At the 2017 Biennial the controversy focused on a painting that showed Emmet Till in an open coffin (as it had been displayed in his Chicago hometown), by white artist Dana Shultz. This year’s commotion started when it became known that a member of the Whitney’s board, Warren B. Kanders, was the founder of a company that made Triple Chasers, tear-gas grenades reportedly used on would-be border-crossers. Demands for his resignation ensued while the museum’s director, Adam Weinberg, gratuitously explained that it costs money to run a museum (a single admission is now $25). Space in the exhibition was allotted to a video on Triple Chasers by the London-based activist collective, Forensic Architecture and Praxis Films, run by Laura Poitras, whose documentaries were featured at the Whitney in 2017. The controversy seems hypocritical when one considers how little artwork is on view in our city that does not have some historical link to human exploitation or the ill-gotten gains of patrons of the arts? Isn’t there an applicable reference in the Bible to camels and the eye of a needle?

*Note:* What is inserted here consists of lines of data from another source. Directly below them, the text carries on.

(* ===== verification/LockWord.v ===== *)
(** * spinlock.c: the lock word under interleaving

    One lock and any number of harts.  A step of the relation is one memory
    access of [acquire] or [release]; the spin loop is [step_swap_busy].  The
    lock is held by at most one hart, and [holding] answers for the asking
    hart, which is what the one-hart view of Spinlock.v relies on. *)

From S2P Require Import Prelude State.

Module Harts.

Inductive phase : Set :=
| Outside                 (* not in acquire/release *)
| Spinning                (* holding() was false; in the test-and-set loop *)
| Acquired                (* the swap returned 0; lk->cpu not set yet *)
| Critical                (* lk->cpu = mycpu() done: acquire has returned *)
| Releasing               (* lk->cpu = 0 done; lk->locked still 1 *)
| Panicked.               (* acquire() or release() called panic *)

Record lockword := mkLock { lk_locked : Z; lk_cpu : option nat; lk_phase : nat -> phase }.

Definition holding_hart (l : lockword) (h : nat) : bool :=
  (lk_locked l =? 1) && bool_decide (lk_cpu l = Some h).

Definition set_phase (l : lockword) (h : nat) (ph : phase) : nat -> phase :=
  fun h' => if decide (h = h') then ph else lk_phase l h'.

Inductive step (l : lockword) : lockword -> Prop :=
| step_acquire h :
    (lk_phase l h = Outside \/ lk_phase l h = Critical) -> holding_hart l h = false ->
    step l (mkLock (lk_locked l) (lk_cpu l) (set_phase l h Spinning))
| step_acquire_panic h :
    (lk_phase l h = Outside \/ lk_phase l h = Critical) -> holding_hart l h = true ->
    step l (mkLock (lk_locked l) (lk_cpu l) (set_phase l h Panicked))
| step_swap_busy h :
    lk_phase l h = Spinning -> lk_locked l <> 0 ->
    step l (mkLock 1 (lk_cpu l) (lk_phase l))
| step_swap_free h :
    lk_phase l h = Spinning -> lk_locked l = 0 ->
    step l (mkLock 1 (lk_cpu l) (set_phase l h Acquired))
| step_set_cpu h :
    lk_phase l h = Acquired ->
    step l (mkLock (lk_locked l) (Some h) (set_phase l h Critical))
| step_release h :
    (lk_phase l h = Outside \/ lk_phase l h = Critical) -> holding_hart l h = true ->
    step l (mkLock (lk_locked l) None (set_phase l h Releasing))
| step_release_panic h :
    (lk_phase l h = Outside \/ lk_phase l h = Critical) -> holding_hart l h = false ->
    step l (mkLock (lk_locked l) (lk_cpu l) (set_phase l h Panicked))
| step_unlock h :
    lk_phase l h = Releasing ->
    step l (mkLock 0 (lk_cpu l) (set_phase l h Outside)).

(** initlock *)
Definition initlock : lockword := mkLock 0 None (fun _ => Outside).

Inductive reachable : lockword -> Prop :=
| reach_init : reachable initlock
| reach_step l l' : reachable l -> step l l' -> reachable l'.

(** A hart owns the lock from the winning swap to the final store (or
    for good, when it panics in between). *)
Definition owns (l : lockword) (h : nat) : Prop :=
  lk_phase l h = Acquired \/ lk_phase l h = Releasing \/ lk_cpu l = Some h.

Definition lock_inv (l : lockword) : Prop :=
  (lk_locked l = 0 \/ lk_locked l = 1) /\
  (forall h, owns l h -> lk_locked l = 1) /\
  (forall h h', owns l h -> owns l h' -> h = h') /\
  (forall h, lk_phase l h = Critical -> lk_cpu l = Some h) /\
  (forall h, lk_cpu l = Some h -> lk_phase l h = Critical \/ lk_phase l h = Panicked).

Lemma lock_inv_init : lock_inv initlock.
Proof. repeat split; unfold owns; simpl; naive_solver. Qed.

Lemma lock_inv_step l l' : lock_inv l -> step l l' -> lock_inv l'.
Proof.
  intros (H01 & Hlk & Huniq & Hcrit & Hcpu) Hs.
  unfold lock_inv, owns in *.
  destruct Hs as [h Hp Hh|h Hp Hh|h Hp Hh|h Hp Hh|h Hp|h Hp Hh|h Hp Hh|h Hp];
    simpl in *; unfold set_phase, holding_hart in *; simpl in *.
  all: try (apply andb_prop in Hh as [Hh1%Z.eqb_eq Hh2%bool_decide_eq_true]).
  all: try (apply andb_false_iff in Hh as [Hh%Z.eqb_neq|Hh%bool_decide_eq_false]).
  all: repeat split; intros; repeat case_decide; subst; try done.
  all: try solve [naive_solver (congruence || lia)].
Qed.

Lemma reachable_inv l : reachable l -> lock_inv l.
Proof. induction 1; [apply lock_inv_init|by eapply lock_inv_step]. Qed.

(** C23. Mutual exclusion: in every reachable state of the lock word under any
    interleaving of any number of harts, at most one hart is past
    acquire() and not yet in release(); holding() is true for that hart and
    for no other running hart, so acquire() and release() panic exactly on
    misuse. *)
Theorem lock_mutual_exclusion l h1 h2 :
  reachable l -> lk_phase l h1 = Critical ->
  (lk_phase l h2 = Critical -> h1 = h2) /\
  holding_hart l h1 = true /\
  (holding_hart l h2 = true -> h1 = h2).
Proof.
  intros Hr H1. apply reachable_inv in Hr as (H01 & Hlk & Huniq & Hcrit & Hcpu).
  pose proof (Hcrit h1 H1) as C1. unfold holding_hart.
  rewrite (Hlk h1) by (right; by right). rewrite C1. simpl.
  split; [intros H2; pose proof (Hcrit h2 H2); congruence|].
  split; [by apply bool_decide_eq_true_2|].
  intros H2%bool_decide_eq_true. congruence.
Qed.

Lemma lock_mutual_exclusion_witness :
  exists l, reachable l /\ lk_phase l 1%nat = Critical /\
    (lk_phase l 0%nat = Critical -> 1%nat = 0%nat) /\ holding_hart l 1%nat = true /\
    (holding_hart l 0%nat = true -> 1%nat = 0%nat).
Proof.
  assert (Hr : reachable (mkLock 1 (Some 1%nat)
    (set_phase (mkLock 1 None (set_phase (mkLock 0 None (set_phase initlock 1%nat Spinning)) 1%nat Acquired))
       1%nat Critical))).
  { eapply reach_step; [eapply reach_step; [eapply reach_step; [apply reach_init|]|]|].
    - apply (step_acquire initlock 1%nat); [left|]; reflexivity.
    - apply (step_swap_free (mkLock 0 None (set_phase initlock 1%nat Spinning)) 1%nat); reflexivity.
    - apply (step_set_cpu (mkLock 1 None
        (set_phase (mkLock 0 None (set_phase initlock 1%nat Spinning)) 1%nat Acquired)) 1%nat); reflexivity. }
  eexists. split; [exact Hr|]. split; [reflexivity|].
  apply (lock_mutual_exclusion _ 1%nat 0%nat Hr). reflexivity.
Defined.

End Harts.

Beyond fulfilling the function of provoking a needed examination of the responsibilities of tax-exempt institutions the 2019 Whitney Biennial offers a new kind of exhibition experience that depends not on the fulfillment of artistic precedent, but rather an expansion of possibilities. After visiting three hundred studios around the country the two young curators, Rujeko Hockley and Jane Panetta, selected seventy-five artists, mostly under forty, of diverse ethnic and national origins, and nearly fifty percent female (as opposed to twelve percent in my first Biennial in 1950).
This year there is little to entice a viewer from one selection to the next, nothing evokes stirring associations with the grand trajectory of art. Each work requires being seen on its own, preferably with time and patience to read the explanatory label. My response after an initial visit was one of dismay at the bleakness of the contemporary outlook. After a second time around and after learning more about the artists and reading several thoughtful articles on the show (in the New York Times and on line at Hyperallergic), I began to realize that each of these works was opening up a different perspective—on materials, attitudes, experiences—and that there was something to be said for the way each piece stood on its own instead of blending into an interlocking ensemble. Maybe, during the next four months it will begin to cohere in the memory as a milestone in redefining an art museum’s potential.